Album Review: I’ll have whatever it is that Mavis Staples is having. Of course, we’re talking about the hardest working 80 year old working in music today, who started her singing career as an eleven year old in her father’s group, The Staples Singers, where she had pop hits like “I’ll Take You There” and “Let’s Do It Again.” With The Staples Singers, she performed on stages with civil rights activists, including Martin Luther King, Jr., she was nominated for a Grammy for her duet with Bob Dylan, “Gonna Change My Way of Thinking,” recorded with Prince, was inducted into both the Rock & Roll and the Blues Halls of Fame, and in her eighth decade she’s been more productive than in any previous ten year periods of her career, making award winning albums with Jeff Tweedy and M. Ward, and just last year she released a vibrant, vital live concert album, Live In London, that reveled more in her recent works than in the her previous career highlights. That she’s back with another full-length studio work, written and produces by Ben Harper, suggests that she remains a credible creative force long after many of her peers have settled into retro artists whose entire careers are summed up by reliving past glories. Whatever Mavis Staples is eating, drinking, or doing to stay at the top of her game, I’ll have some of that.
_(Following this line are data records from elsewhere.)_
(* ===== verification/Nom.v ===== *)
(** * The nom 7 combinators used by day 05

    A parser takes the remaining input and returns the rest and its
    output, or an error.  Only the [complete] variants are used, so no
    parser returns [Incomplete].  The error of [nom::error::Error] keeps
    the input where it happened and a kind; [alt] keeps the error of its
    last branch, as [Error::or] does.  This is library behaviour, written
    from the nom documentation and source, not code of the repository. *)

From S2P Require Import Prelude RustStd.

Module Nom.

Inductive ErrorKind := Tag | Eof.

(** [nom::error::Error<&str>] *)
Record Error := mkError { err_input : str; err_kind : ErrorKind }.

(** [nom::Err]: a recoverable [Error] or a fatal [Failure]. *)
Inductive NomErr := Recoverable (e : Error) | Failure (e : Error).

(** [IResult<&str, O>] *)
Definition IResult (O : Type) : Type := Result (str * O) NomErr.

Definition Parser (O : Type) : Type := str -> IResult O.

(** [bytes::complete::tag(t)] *)
Definition tag (t : str) : Parser str := fun input =>
  if is_prefix t input then Ok (drop (length t) input, t)
  else Err (Recoverable (mkError input Tag)).

(** [bytes::complete::take(n)]: [n] characters, or [Eof]. *)
Definition take (n : nat) : Parser str := fun input =>
  if bool_decide (length input < n) then Err (Recoverable (mkError input Eof))
  else Ok (drop n input, firstn n input).

(** [combinator::map(p, f)] *)
Definition map {A B} (p : Parser A) (f : A -> B) : Parser B := fun input =>
  r <-? p input ;; Ok (r.1, f r.2).

(** [branch::alt((p, q))] *)
Definition alt {A} (p q : Parser A) : Parser A := fun input =>
  match p input with
  | Err (Recoverable _) =>
      match q input with
      | Err (Recoverable e) => Err (Recoverable e)
      | res => res
      end
  | res => res
  end.

(** [combinator::opt(p)]: a recoverable error becomes [None] and the
    input is not consumed. *)
Definition opt {A} (p : Parser A) : Parser (option A) := fun input =>
  match p input with
  | Ok r => Ok (r.1, Some r.2)
  | Err (Recoverable _) => Ok (input, None)
  | Err e => Err e
  end.

(** [sequence::preceded(p, q)] *)
Definition preceded {A B} (p : Parser A) (q : Parser B) : Parser B := fun input =>
  r <-? p input ;; q r.1.

(** [sequence::delimited(p, q, r)] *)
Definition delimited {A B C} (p : Parser A) (q : Parser B) (r : Parser C) : Parser B :=
  fun input =>
    a <-? p input ;; b <-? q a.1 ;; c <-? r b.1 ;; Ok (c.1, b.2).

(** [combinator::all_consuming(p)]: leftover input is an [Eof] error. *)
Definition all_consuming {A} (p : Parser A) : Parser A := fun input =>
  r <-? p input ;;
  match r.1 with [] => Ok r | rest => Err (Recoverable (mkError rest Eof)) end.

(** ** Lemmas *)

Lemma is_prefix_app t s : is_prefix t (t ++ s) = true.
Proof. induction t as [|c t IH]; simpl; [done|]. by rewrite bool_decide_true. Qed.

Lemma is_prefix_true t s : is_prefix t s = true -> s = t ++ drop (length t) s.
Proof.
  revert s. induction t as [|c t IH]; intros [|d s]; simpl; try done.
  intros [Hc Ht]%andb_prop. apply bool_decide_eq_true_1 in Hc. subst. f_equal. by apply IH.
Qed.

Lemma tag_app t s : tag t (t ++ s) = Ok (s, t).
Proof. unfold tag. rewrite is_prefix_app. by rewrite drop_app_length. Qed.

Lemma tag_Ok t input rest o : tag t input = Ok (rest, o) -> input = t ++ rest /\ o = t.
Proof.
  unfold tag. destruct (is_prefix t input) eqn:E; [|done].
  intros [= <- <-]. split; [by apply is_prefix_true|done].
Qed.

Lemma take_prefix (l s : str) : take (length l) (l ++ s) = Ok (s, l).
Proof.
  unfold take. rewrite bool_decide_false by (rewrite length_app; lia).
  by rewrite drop_app_length, take_app_length.
Qed.

Lemma take_Ok n input rest o : take n input = Ok (rest, o) -> input = o ++ rest /\ length o = n.
Proof.
  unfold take. case_bool_decide; [done|]. intros [= <- <-].
  split; [by rewrite take_drop|]. rewrite length_take. lia.
Qed.

(** Inversion of the combinators on success. *)
Lemma map_Ok {A B} (p : Parser A) (f : A -> B) input rest o :
  map p f input = Ok (rest, o) -> exists a, p input = Ok (rest, a) /\ o = f a.
Proof. unfold map. destruct (p input) as [[r a]|] eqn:E; simpl; [|done]. intros [= <- <-]. eauto. Qed.

Lemma alt_Ok {A} (p q : Parser A) input r :
  alt p q input = Ok r -> p input = Ok r \/ q input = Ok r.
Proof. unfold alt. destruct (p input) as [|[]]; [by left|..|done]. destruct (q input) as [|[]]; auto. Qed.

Lemma delimited_Ok {A B C} (p : Parser A) (q : Parser B) (r : Parser C) input rest b :
  delimited p q r input = Ok (rest, b) ->
  exists r1 a r2 c, p input = Ok (r1, a) /\ q r1 = Ok (r2, b) /\ r r2 = Ok (rest, c).
Proof.
  unfold delimited.
  destruct (p input) as [[r1 a]|] eqn:E1; simpl; [|done].
  destruct (q r1) as [[r2 b']|] eqn:E2; simpl; [|done].
  destruct (r r2) as [[r3 c]|] eqn:E3; simpl; [|done]. intros [= <- <-]. eauto 10.
Qed.

Lemma preceded_Ok {A B} (p : Parser A) (q : Parser B) input rest b :
  preceded p q input = Ok (rest, b) -> exists r1 a, p input = Ok (r1, a) /\ q r1 = Ok (rest, b).
Proof. unfold preceded. destruct (p input) as [[r1 a]|] eqn:E; simpl; [eauto|done]. Qed.

Lemma opt_Ok {A} (p : Parser A) input rest o :
  opt p input = Ok (rest, o) ->
  match o with Some a => p input = Ok (rest, a) | None => rest = input end.
Proof.
  unfold opt. destruct (p input) as [[r a]|[]]; simpl; [by intros [= <- <-]|by intros [= <- <-]|done].
Qed.

Lemma all_consuming_Ok {A} (p : Parser A) input rest o :
  all_consuming p input = Ok (rest, o) -> rest = [] /\ p input = Ok ([], o).
Proof.
  unfold all_consuming. destruct (p input) as [[[|c r] a]|]; simpl; [|done|done].
  by intros [= <- <-].
Qed.

Lemma opt_preceded_Ok {A B} (p : Parser A) (q : Parser B) input r1 a r2 b :
  p input = Ok (r1, a) -> q r1 = Ok (r2, b) -> opt (preceded p q) input = Ok (r2, Some b).
Proof. intros H1 H2. unfold opt, preceded. rewrite H1. simpl. by rewrite H2. Qed.

End Nom.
It makes perfect sense that Staples has teamed of with Ben Harper for this one, after three strong records with Wilco’s Tweedy, including 2017’s excellent, If All I Was Was Black. Harper wrote “Love and Trust,” for Staples, the song she chose open last year’s concert recording, and while he’s most recently remembered for two award winning blues albums with mouth harp icon, Charles Musselwhite, he proved his gospel music bona fides back in 2004, when he wrote, performed and produced an album with The Blind Boys of Alabama, “There Will Be a Light.” Harper, who duets with her on the album’s title track, the bio explains saw the value of working with Staples’ touring band for this album, acknowledging that “there’s so much soul and Muscles Shoals in that band.” The songs Harper wrote for Staples here, reveal a deep awareness of the breadth and depth of her career, honoring the gospel message and music that was embodied in songs by her father, Pops Staples, as well has Mavis’ roots in soulful blues singing.
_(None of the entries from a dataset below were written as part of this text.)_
Lemma wake_downloads_touch p s : loop_touch s (wake_downloads p s).
Proof.
  unfold wake_downloads. destruct (downloadLoop s); try apply loop_touch_refl.
  case_bool_decide; [apply processDownloads_touch|apply loop_touch_refl].
Qed.

Lemma wake_verifications_touch p s : loop_touch s (wake_verifications p s).
Proof.
  unfold wake_verifications. destruct (verifyLoop s); try apply loop_touch_refl.
  case_bool_decide; [apply processVerifications_touch|apply loop_touch_refl].
Qed.

Lemma verification_conclude_other s i j h m :
  j ≠ i → tasks (verification_conclude i h m s) !! j = tasks s !! j.
Proof.
  intros Hne. unfold verification_conclude, verification_finally, verification_failed,
    verification_passed.
  destruct (progress (task_at s i)); simpl; [|by rewrite !list_lookup_alter_ne].
  destruct (falsy h || falsy m); simpl; [by rewrite !list_lookup_alter_ne|].
  destruct (progress (task_at _ i)); simpl; [|by rewrite !list_lookup_alter_ne].
  case_decide; simpl; by rewrite !list_lookup_alter_ne.
Qed.

Lemma alter_task_cases (l : list DownloadTask) f j i t :
  l !! i = Some t → alter f j l !! i = Some (if decide (i = j) then f t else t).
Proof.
  intros Ht. case_decide as Hij.
  - subst. by rewrite list_lookup_alter_eq, Ht.
  - by rewrite list_lookup_alter_ne.
Qed.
You hear Pops’ influence on a lot of the up-tempo numbers, in the old school rock & roll vibe in the guitars played mostly by Rick Holmstrom, and the moving bottom in the bass lines by Jeff Turmes, on songs like “Change,” “Anytime,” and “Brothers and Sister,” that seek to uplift the listener, but issue a call to action that takes seriously the challenges of our current social climate. That balance runs through the whole disc, with gentle blues reflections like “Heavy On My Mind,” “Never Needed Anyone,” and “Hard to Leave” that are smartly interspersed with bouncy gospel anthems like “Sometime,” “Stronger,” and “Chance On Me.” The album that opens with “Change,” closes out with a final bluesy reflection, “One More Change,” that moves from hope for the larger world, to a more introspective space, which has a lovely gospel choir singing harmonies on the chorus that echoes the earliest days of this woman’s monumental career.

It’s not often that you can speak of an 80 year old artist who, by all appearances, is in the prime of her career, but with “We Get By,” we see Mavis Staples, aided in no small way by Ben Harper, giving her very, very best.

Key Tracks: “We Get By” / “Change” / “Brothers and Sister”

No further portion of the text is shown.